Der Schüler, der den Brand im Gebiet Munt auslöste, war zusammen mit seiner Klasse und den Lehrern im Schutzwald oberhalb Trin mit Forstarbeiten beschäftigt. Die Jugendlichen im Alter zwischen 14 und 16 Jahren setzten Wege in Stand und pflanzten Sträucher.
Tockener Waldboden fing Feuer
Ausgelöst wurde der Brand am Donnerstagmittag kurz nach 13 Uhr, weil ein Schüler unvorsichtig mit einem Feuerzeug hantierte. Dadurch entzündete sich der sehr trockene Waldboden. Die Flammen breiteten sich rasch aus und konnten von der Schulklasse nicht mehr gelöscht werden.
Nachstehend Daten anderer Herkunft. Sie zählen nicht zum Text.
(** X16. [RunStep] returns no error only when the inputs were accepted, the
    archive was made, the IPA was exported and [ExportOutput] returned no
    error, having been called with the paths of the archive and of the
    export and with no log.  The output tool of both steps is that of the
    config, or [xcodebuild] when [EnsureDependencies] failed. *)
Theorem RunStep_success w w' :
  runStep w = (None, w') ->
  exists config w1 depErr w2 w3 archiveOut w4 exportOut w5,
    let conf := archivestep.inputs config in
    let tool := match depErr with
                | Some _ => "xcodebuild"
                | None => archivestep.OutputTool conf
                end in
    let opts := archivestep.runOptsOf config tool in
    process w = ((config, None), w1) /\
    EnsureDependencies (archivestep.OutputTool conf =? "xcpretty")%string w1 = (depErr, w2) /\
    (depErr = None -> w3 = w2) /\
    xcodeArchive (archivestep.archiveOptsOf opts) w3 = ((archiveOut, None), w4) /\
    xcodeIPAExport (archivestep.exportOptsOf opts archiveOut) w4 = ((exportOut, None), w5) /\
    ExportOutput
      {| archivestep.xOutputDir := archivestep.OutputDir conf;
         archivestep.xArtifactName := archivestep.ArtifactName conf;
         archivestep.xExportAllDsyms := archivestep.ExportAllDsyms conf;
         archivestep.xArchivePath := archivestep.aoArchivePath archiveOut;
         archivestep.xAppPath := archivestep.aoAppPath archiveOut;
         archivestep.xAppDSYMPaths := archivestep.aoAppDSYMPaths archiveOut;
         archivestep.xFrameworkDSYMPaths := archivestep.aoFrameworkDSYMPaths archiveOut;
         archivestep.xExportOptionsPath := archivestep.eoExportOptionsPath exportOut;
         archivestep.xIPAExportDir := archivestep.eoIPAExportDir exportOut;
         archivestep.xXcodebuildLog := "";
         archivestep.xIDEDistrubutionLogsDir := "" |} w5 = (None, w').
Proof.
  unfold archivestep.RunStep, archivestep.Run, state.bind, state.ret.
  destruct (process w) as [[config [e|]] w1] eqn:Hprocess; [discriminate|].
  cbv beta iota zeta.
  destruct (EnsureDependencies _ w1) as [depErr w2] eqn:Hdeps.
  destruct depErr as [d|]; cbv beta iota zeta.
  - destruct (log _ w2) as [[] v] eqn:Hwarn.
    destruct (log _ v) as [[] w3] eqn:Hswitch.
    destruct (xcodeArchive _ w3) as [[archiveOut [e|]] w4] eqn:Harchive; cbv beta iota zeta.
    { destruct (ExportOutput _ w4); discriminate. }
    destruct (xcodeIPAExport _ w4) as [[exportOut [e|]] w5] eqn:Hipa; cbv beta iota zeta.
    { destruct (ExportOutput _ w5); discriminate. }
    destruct (ExportOutput _ w5) as [[e|] w6] eqn:Hexport; [discriminate|].
    intros [= <-].
    exists config, w1, (Some d), w2, w3, archiveOut, w4, exportOut, w5.
    cbv zeta. repeat split; try assumption. discriminate.
  - destruct (xcodeArchive _ w2) as [[archiveOut [e|]] w4] eqn:Harchive; cbv beta iota zeta.
    { destruct (ExportOutput _ w4); discriminate. }
    destruct (xcodeIPAExport _ w4) as [[exportOut [e|]] w5] eqn:Hipa; cbv beta iota zeta.
    { destruct (ExportOutput _ w5); discriminate. }
    destruct (ExportOutput _ w5) as [[e|] w6] eqn:Hexport; [discriminate|].
    intros [= <-].
    exists config, w1, None, w2, w2, archiveOut, w4, exportOut, w5.
    cbv zeta. repeat split; assumption.
Qed.

End StepFacts.

Lemma ProcessInputs_config_witness :
  let config := fst (fst (scriptedProcessInputs allGood [])) in
  exists conf w0,
    called "Parse" (parsed allGood) [] = ((conf, None), w0) /\
    (archivestep.filepath_Ext (archivestep.ProjectPath conf) = ".xcodeproj" \/
     archivestep.filepath_Ext (archivestep.ProjectPath conf) = ".xcworkspace") /\
    (archivestep.minSupportedXcodeMajorVersion <= archivestep.XcodeMajorVersion config)%Z /\
    archivestep.ForceTeamID (archivestep.inputs config) = archivestep.ForceTeamID conf /\
    archivestep.ForceProvisioningProfileSpecifier (archivestep.inputs config)
      = archivestep.ForceProvisioningProfileSpecifier conf /\
    archivestep.CustomExportOptionsPlistContent (archivestep.inputs config)
      = trimSpace (archivestep.CustomExportOptionsPlistContent conf) /\
    (archivestep.ForceProvisioningProfileSpecifier (archivestep.inputs config) = "" \/
     archivestep.ForceProvisioningProfile (archivestep.inputs config) = "").
Proof.
  exact (ProcessInputs_config _ _ _ _ _ _ _ _ _ _ _ _ [] _ _
           (eq_refl : scriptedProcessInputs allGood []
                      = (fst (fst (scriptedProcessInputs allGood [])), None, inputsAccepted))).
Defined.

Lemma ProcessInputs_error_witness :
  fst (fst (scriptedProcessInputs oldXcode [])) = archivestep.zeroConfig.
Proof.
  exact (ProcessInputs_error _ _ _ _ _ _ _ _ _ _ _ _ [] _ _ _
           (eq_refl : scriptedProcessInputs oldXcode []
                      = (fst (fst (scriptedProcessInputs oldXcode [])),
                         Some (archivestep.Errorf
                                 "invalid xcode major version (%d), should not be less then min supported: %d"
                                 [archivestep.vInt 8; archivestep.vInt 9]),
                         ["Parse"; "ValidateIfDirExists"; "GetXcodeVersion"]))).
Defined.

Lemma Run_paths_or_logs_witness :
  let out :=
    fst (fst (scriptedRun exportFails (archivestep.runOptsOf archivestep.zeroConfig "xcodebuild")
                [])) in
  archivestep.oArchivePath out = "" /\ archivestep.oAppPath out = "" /\
  archivestep.oAppDSYMPaths out = slice.nil /\
  archivestep.oFrameworkDSYMPaths out = slice.nil /\
  archivestep.oExportOptionsPath out = "" /\ archivestep.oIPAExportDir out = "".
Proof.
  exact (Run_paths_or_logs _ _ _ _ [] _ (Some exitStatus65) _
           (eq_refl : scriptedRun exportFails
                        (archivestep.runOptsOf archivestep.zeroConfig "xcodebuild") []
                      = (_, Some exitStatus65, ["xcodeArchive"; "xcodeIPAExport"]))).
Defined.

Lemma RunStep_archive_failure_witness :
  scriptedRunStep archiveFails []
  = (Some exitStatus65,
     (inputsAccepted ++ ["EnsureDependencies"; "xcodeArchive"; "ExportOutput"])%list).
Proof.
  unfold scriptedRunStep.
  apply RunStep_archive_failure
    with (config := fst (fst (scriptedProcessInputs archiveFails [])))
         (w1 := inputsAccepted)
         (w2 := (inputsAccepted ++ ["EnsureDependencies"])%list)
         (archiveOut := failedArchive)
         (w3 := (inputsAccepted ++ ["EnsureDependencies"; "xcodeArchive"])%list)
         (exportErr := outputExported archiveFails);
    reflexivity.
Defined.

Lemma RunStep_export_failure_witness :
  scriptedRunStep exportFails []
  = (Some exitStatus65,
     (inputsAccepted
      ++ ["EnsureDependencies"; "xcodeArchive"; "xcodeIPAExport"; "ExportOutput"])%list).
Proof.
  unfold scriptedRunStep.
  apply RunStep_export_failure
    with (config := fst (fst (scriptedProcessInputs exportFails [])))
         (w1 := inputsAccepted)
         (w2 := (inputsAccepted ++ ["EnsureDependencies"])%list)
         (archiveOut := sampleArchive)
         (w3 := (inputsAccepted ++ ["EnsureDependencies"; "xcodeArchive"])%list)
         (exportOut := failedExport)
         (w4 := (inputsAccepted
                 ++ ["EnsureDependencies"; "xcodeArchive"; "xcodeIPAExport"])%list)
         (exportErr := None);
    reflexivity.
Defined.

Lemma RunStep_fallback_witness :
  scriptedRunStep withoutXcpretty []
  = (Some (archivestep.foreign "failed to copy the archive"),
     (inputsAccepted
      ++ ["EnsureDependencies"; "xcodeArchive"; "xcodeIPAExport"; "ExportOutput"])%list).
Proof.
  unfold scriptedRunStep.
  apply RunStep_fallback
    with (config := fst (fst (scriptedProcessInputs withoutXcpretty [])))
         (w1 := inputsAccepted)
         (d := archivestep.foreign "xcpretty is not installed")
         (w2 := (inputsAccepted ++ ["EnsureDependencies"])%list)
         (w3 := (inputsAccepted ++ ["EnsureDependencies"])%list)
         (w4 := (inputsAccepted ++ ["EnsureDependencies"])%list)
         (out := fst (fst (scriptedRun withoutXcpretty
                             (archivestep.runOptsOf
                                (fst (fst (scriptedProcessInputs withoutXcpretty [])))
                                "xcodebuild")
                             [])))
         (runErr := None)
         (w5 := (inputsAccepted
                 ++ ["EnsureDependencies"; "xcodeArchive"; "xcodeIPAExport"])%list)
         (exportErr := outputExported withoutXcpretty);
    reflexivity.
Defined.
Die Feuerwehren von Trin, Flims, Bonaduz und Rhäzüns sowie die Forstgruppe der Gemeinde Trin standen mit rund 100 Personen im Einsatz. Sie hatten den Brand am Donnerstagnachmittag soweit unter Kontrolle, dass er sich nicht mehr ausbreitete. Zur Unterstützung der Feuerwehren standen zeitweise fünf Löschhelikopter im Einsatz.
Traktoren brachten Wasser
In der Nacht auf Freitag postierte die Feuerwehr eine Brandwache mit bis zu 40 Personen. Fast die ganze Nacht über führten Traktoren Wasser ins unwegsame und trockene Brandgebiet hinauf. Zwischen sieben und neun Uhr am Freitagmorgen standen erneut zwei Löschhelikopter im Einsatz.
Vereinzelte Glutnester machten den Feuerwehren auch am Freitagmittag noch zu schaffen. Sie mussten von Hand gelöscht werden. Ein Ende des Löscheinsatzes sei noch nicht absehbar, teilte die Polizei mit.